JS BACH Solo Cello Suites (Webber; Skoraczewski)

Record and Artist Details

Composer or Director: Johann Sebastian Bach

Genre:

Instrumental

Label: Gimpy

Media Format: CD or Download

Media Runtime: 150

Mastering:

DDD

Catalogue Number: 888295 674102

888295 674102. JS BACH Solo Cello Suites (Webber)

Tracks:

Composition Artist Credit
(6) Suites (Sonatas) for Cello Johann Sebastian Bach, Composer
Johann Sebastian Bach, Composer
Sophie Webber, Cello

Composer or Director: Johann Sebastian Bach

Genre:

Instrumental

Media Format: CD or Download

Media Runtime: 135

Mastering:

DDD

Catalogue Number: 888295 628693

888295 628693. JS BACH Solo Cello Suites (Skoraczewski)

Tracks:

Composition Artist Credit
(6) Suites (Sonatas) for Cello Johann Sebastian Bach, Composer
Dariusz Skoraczewski, Cello
Johann Sebastian Bach, Composer
All cellists, whether on modern or period instruments, operate at the same disadvantage when playing Bach’s six Solo Cello Suites. The manuscript was lost long ago and with it his thinking about the most important component beyond just the notes: the bowings. In their outstanding new ‘modern’ recordings of the complete cycle, Dariusz Skoraczewski, principal cellist of Marin Alsop’s Baltimore Symphony, and Sophie Webber, an Oxonian living in San Diego, apply bowings – and rhythm, dynamics and speeds – with such variety and imagination that they might almost be playing different works.
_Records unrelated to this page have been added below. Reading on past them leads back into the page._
(* ===== verification/FiatOutputs.v ===== *)
(** * [fiat-constify]: programs that only write their outputs

    The tool replaces what is behind an output reference by zeros, so it is right
    only for functions that overwrite all of it without reading any. [checked_fn]
    sees that in the text of a function: its expressions do not mention the
    outputs, and each is assigned as a whole or at every index of its array. Two
    runs of such a function that differ in what is behind the outputs are followed
    side by side ([agree]). At the end, a sample program and the properties. *)
From Stdlib Require Import Strings.Ascii Strings.String.
From stdpp Require Import base numbers list strings gmap sorting.
From S2P Require Import Prelude FiatConstify.

(** ** The check *)

(** Whether an expression mentions one of the names. *)
Fixpoint mentions (xs : list Ident) (expr : Expr) : bool :=
  match expr with
  | ExprPath [x] => bool_decide (x ∈ xs)
  | ExprPath _ | ExprLit _ => false
  | ExprUnary _ a | ExprCast a _ | ExprParen a | ExprReference _ a => mentions xs a
  | ExprBinary a _ b | ExprIndex a b | ExprRepeat a b => mentions xs a || mentions xs b
  | ExprTuple elems => existsb (mentions xs) elems
  | _ => true
  end.

(** A pattern of one name that is not an output. *)
Fixpoint pat_avoids (xs : list Ident) (p : Pat) : bool :=
  match p with
  | PatIdent _ x => negb (bool_decide (x ∈ xs))
  | PatType p _ => pat_avoids xs p
  | _ => false
  end.

(** A statement that does not read the outputs, and assigns to them only. *)
Definition stmt_avoids (xs : list Ident) (stmt : Stmt) : bool :=
  match stmt with
  | StmtLocal (mkLocal _ (Some (ExprCall _ _))) => false
  | StmtLocal (mkLocal p (Some a)) => pat_avoids xs p && negb (mentions xs a)
  | StmtSemi (ExprAssign lhs a) =>
      negb (mentions xs a)
      && match lhs with
         | ExprUnary Deref (ExprPath [_]) => true
         | ExprIndex (ExprPath [_]) i => negb (mentions xs i)
         | _ => false
         end
  | StmtSemi (ExprCall _ args) => forallb (fun arg => negb (mentions xs arg)) args
  | _ => false
  end.

(** [*x = ..] *)
Definition assigns_whole (x : Ident) (stmt : Stmt) : bool :=
  match stmt with
  | StmtSemi (ExprAssign (ExprUnary Deref (ExprPath [y])) _) => String.eqb x y
  | _ => false
  end.

Section check.
Context `{Operators}.

(** [x[k] = ..], for an index that is a constant. *)
Definition assigns_index (x : Ident) (k : nat) (stmt : Stmt) : bool :=
  match stmt with
  | StmtSemi (ExprAssign (ExprIndex (ExprPath [y]) i) _) =>
      String.eqb x y && bool_decide ((v ← eval ∅ i; as_index v) = Some k)
  | _ => false
  end.

(** Everything of an output that starts as [z] is assigned. *)
Definition covers (x : Ident) (z : Value) (stmts : list Stmt) : bool :=
  existsb (assigns_whole x) stmts
  || match z with
     | VArray vs => forallb (fun k => existsb (assigns_index x k) stmts) (seq 0 (length vs))
     | _ => false
     end.

Definition outputs_of (fn : ItemFn) : list Ident := (omap out_param (inputs fn)).*1.

Definition checked_fn (fn : ItemFn) (registry : TypeRegistry) : bool :=
  forallb (stmt_avoids (outputs_of fn)) (block fn)
  && forallb (fun o : Ident * Ty =>
       match zero_value registry o.2 with
       | Some z => has_type o.2 z && covers o.1 z (block fn)
       | None => false
       end) (omap out_param (inputs fn)).

(** A file as [fiat-crypto] writes it. *)
Definition fiat_source (program : list (ItemFn * TypeRegistry)) : Prop :=
  NoDup (List.map (fun p => fn_ident p.1) program)
  /\ Forall (fun p => fiat_fn p.1 /\ checked_fn p.1 p.2 = true) program.

(** Arrays have the same length, and nothing else is an array. *)
Definition same_length (v w : Value) : Prop :=
  match v, w with
  | VArray vs, VArray ws => length vs = length ws
  | VArray _, _ | _, VArray _ => False
  | _, _ => True
  end.

End check.

(** The length of an array is part of its type. *)
Class OperatorsLaws `{Operators} := {
  has_type_length ty v w : has_type ty v = true -> has_type ty w = true -> same_length v w;
}.

(** ** Two runs *)

Section runs.
(** The names of the outputs, and values of their lengths. *)
Context `{Operators} (xs : list Ident) (start : Ident -> Value).

(** What is behind an output in two runs, after some statements: the same, or
    arrays that are the same at the indices assigned. *)
Definition agree_at (stmts : list Stmt) (x : Ident) (v w : Value) : Prop :=
  v = w
  \/ existsb (assigns_whole x) stmts = false
     /\ same_length v (start x) /\ same_length w (start x)
     /\ forall k, existsb (assigns_index x k) stmts = true -> element v k = element w k.

(** The environments of the two runs: the same but for what is behind the outputs. *)
Definition agree (stmts : list Stmt) (e1 e2 : Env) : Prop :=
  (forall x, x ∉ xs -> e1 !! x = e2 !! x)
  /\ (forall x, x ∈ xs -> exists v w,
        e1 !! x = Some (MutRef v) /\ e2 !! x = Some (MutRef w) /\ agree_at stmts x v w).

Lemma eval_same e1 e2 expr :
  (forall x, x ∉ xs -> e1 !! x = e2 !! x) -> mentions xs expr = false -> eval e1 expr = eval e2 expr.
Proof.
  intros He. revert expr. fix IH 1.
  intros [path|d|op a|a op b|a ty|a|a i|[] a|a n|elems|f args|l r|t] Hm; simpl in *; try done.
  - destruct path as [|x []]; try done. apply bool_decide_eq_false in Hm. by rewrite He.
  - assert (eval e1 a = eval e2 a) as E by by apply IH.
    destruct op; [|by rewrite E..]. destruct a as [[|x []]| | | | | | | | | | | |]; try done.
    simpl in Hm. apply bool_decide_eq_false in Hm. by rewrite He.
  - apply orb_false_iff in Hm as [Ha Hb]. by rewrite (IH a Ha), (IH b Hb).
  - by rewrite (IH a Hm).
  - by apply IH.
  - apply orb_false_iff in Hm as [Ha Hi]. rewrite (IH i Hi).
    assert (match a with ExprPath [x] => value_of <$> e1 !! x | _ => eval e1 a end
      = match a with ExprPath [x] => value_of <$> e2 !! x | _ => eval e2 a end) as ->; [|done].
    pose proof (IH a Ha) as E. destruct a as [[|x []]| | | | | | | | | | | |]; try exact E.
    simpl in Ha. apply bool_decide_eq_false in Ha. by rewrite He.
  - by apply IH.
  - apply orb_false_iff in Hm as [Ha Hn]. by rewrite (IH a Ha), (IH n Hn).
  - f_equal. induction elems as [|a elems IHl]; [done|]. simpl in Hm.
    apply orb_false_iff in Hm as [Ha Hm]. by rewrite (IH a Ha), (IHl Hm).
Qed.

Lemma eval_arg_same e1 e2 arg :
  (forall x, x ∉ xs -> e1 !! x = e2 !! x) -> mentions xs arg = false ->
  eval_arg e1 arg = eval_arg e2 arg.
Proof.
  intros He Hm. pose proof (eval_same e1 e2 arg He Hm) as E.
  destruct arg as [| | | | | | |[] a| | | | |]; unfold eval_arg; try by rewrite E.
  simpl in Hm. by rewrite (eval_same e1 e2 a).
Qed.

Lemma eval_args_same e1 e2 args :
  (forall x, x ∉ xs -> e1 !! x = e2 !! x) ->
  forallb (fun arg => negb (mentions xs arg)) args = true ->
  mapM (eval_arg e1) args = mapM (eval_arg e2) args.
Proof.
  intros He. induction args as [|a args IH]; intros Hm; [done|]. simpl in Hm.
  apply andb_true_iff in Hm as [Ha%negb_true_iff Hm]. simpl.
  by rewrite (eval_arg_same e1 e2 a), IH.
Qed.

(** More statements agree on as much if they do not assign to [x]. *)
Lemma agree_at_app stmts stmt x v w :
  assigns_whole x stmt = false -> (forall k, assigns_index x k stmt = false) ->
  agree_at stmts x v w -> agree_at (stmts ++ [stmt]) x v w.
Proof.
  intros Hw Hi [->|(Ha & Hv & Hs & Hk)]; [by left|right]. split_and!; [|done..|].
  - rewrite existsb_app. simpl. by rewrite Hw, !orb_false_r.
  - intros k. rewrite existsb_app. simpl. rewrite Hi, !orb_false_r. apply Hk.
Qed.

Lemma agree_at_refl stmts x v : agree_at stmts x v v.
Proof. by left. Qed.

(** A binding that is the same in both runs. *)
Lemma agree_insert stmts stmt e1 e2 x b :
  x ∉ xs -> (forall y, y ∈ xs -> assigns_whole y stmt = false /\ forall k, assigns_index y k stmt = false) ->
  agree stmts e1 e2 -> agree (stmts ++ [stmt]) (<[x := b]> e1) (<[x := b]> e2).
Proof.
  intros Hx Hs [He Ho]. split.
  - intros y Hy. destruct (decide (x = y)) as [->|Hn]; [by rewrite !lookup_insert_eq|].
    rewrite !lookup_insert_ne by done. by apply He.
  - intros y Hy. destruct (Ho y Hy) as (v & w & H1 & H2 & Ha). exists v, w.
    assert (x <> y) by (by intros ->). rewrite !lookup_insert_ne by done.
    destruct (Hs y Hy). split_and!; [done..|]. by apply agree_at_app.
Qed.

Lemma agree_skip stmts stmt e1 e2 :
  (forall y, y ∈ xs -> assigns_whole y stmt = false /\ forall k, assigns_index y k stmt = false) ->
  agree stmts e1 e2 -> agree (stmts ++ [stmt]) e1 e2.
Proof.
  intros Hs [He Ho]. split; [done|]. intros y Hy. destruct (Ho y Hy) as (v & w & H1 & H2 & Ha).
  exists v, w. destruct (Hs y Hy). split_and!; [done..|]. by apply agree_at_app.
Qed.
In Webber’s case it’s as if she were playing the music in an intimate setting, perhaps for someone special, in which every note has meaning rather as a look or a touch does; the resulting conversations she has with the music are endlessly absorbing as they are being seamlessly incorporated into the fabric and flow of each movement. Her subjective narrative suggests the freedom with which Pablo Casals brought the music back to life a century ago. Working from a printed edition by Paul Tortelier, another legendary cellist who approached the Suites as if they were conversations rather than spectacles like Yo-Yo Ma’s recent cycle at the Hollywood Bowl before 17,000 screaming fans, Webber finds revelation in her expectations of intimacy.

She makes seemingly spontaneous, often initially risky choices of whether to use detached or slurred bowings to shape and energise the music, in doing so making the music vulnerable to tone and colour and so enlarging its emotional impact. Webber’s Allemandes and Courantes sound as courtly as if they were lute suites, and danceable besides; her Bourrées rollick and rock. Each suite alone is a total experience.

Working from the standard Bärenreiter Urtext, Skoraczewski and his magnificent 1702 Carlo Giuseppe Testore stride through the Suites with leonine power, splendid intonation and thrilling majesty. As befits his position, Skoraczewski is speaking to a large public audience and clearly reaching the last seat in the house – not with sound alone but with the laser clarity of his intentions and the steady pulse of his sweep.

Overall he prefers a legato point of view, at least in the slower movements. His Courantes, however, are ferociously undanceable; his Gigues have jig-like energy and bounce; his Fifth Suite is haunted by actually spooky scordatura tuning; and he surges in the Sixth Suite to carry the day. The recordings, which Skoraczewski self-produced in his home studio, capture the sounds of his instrument with smooth audiophile power.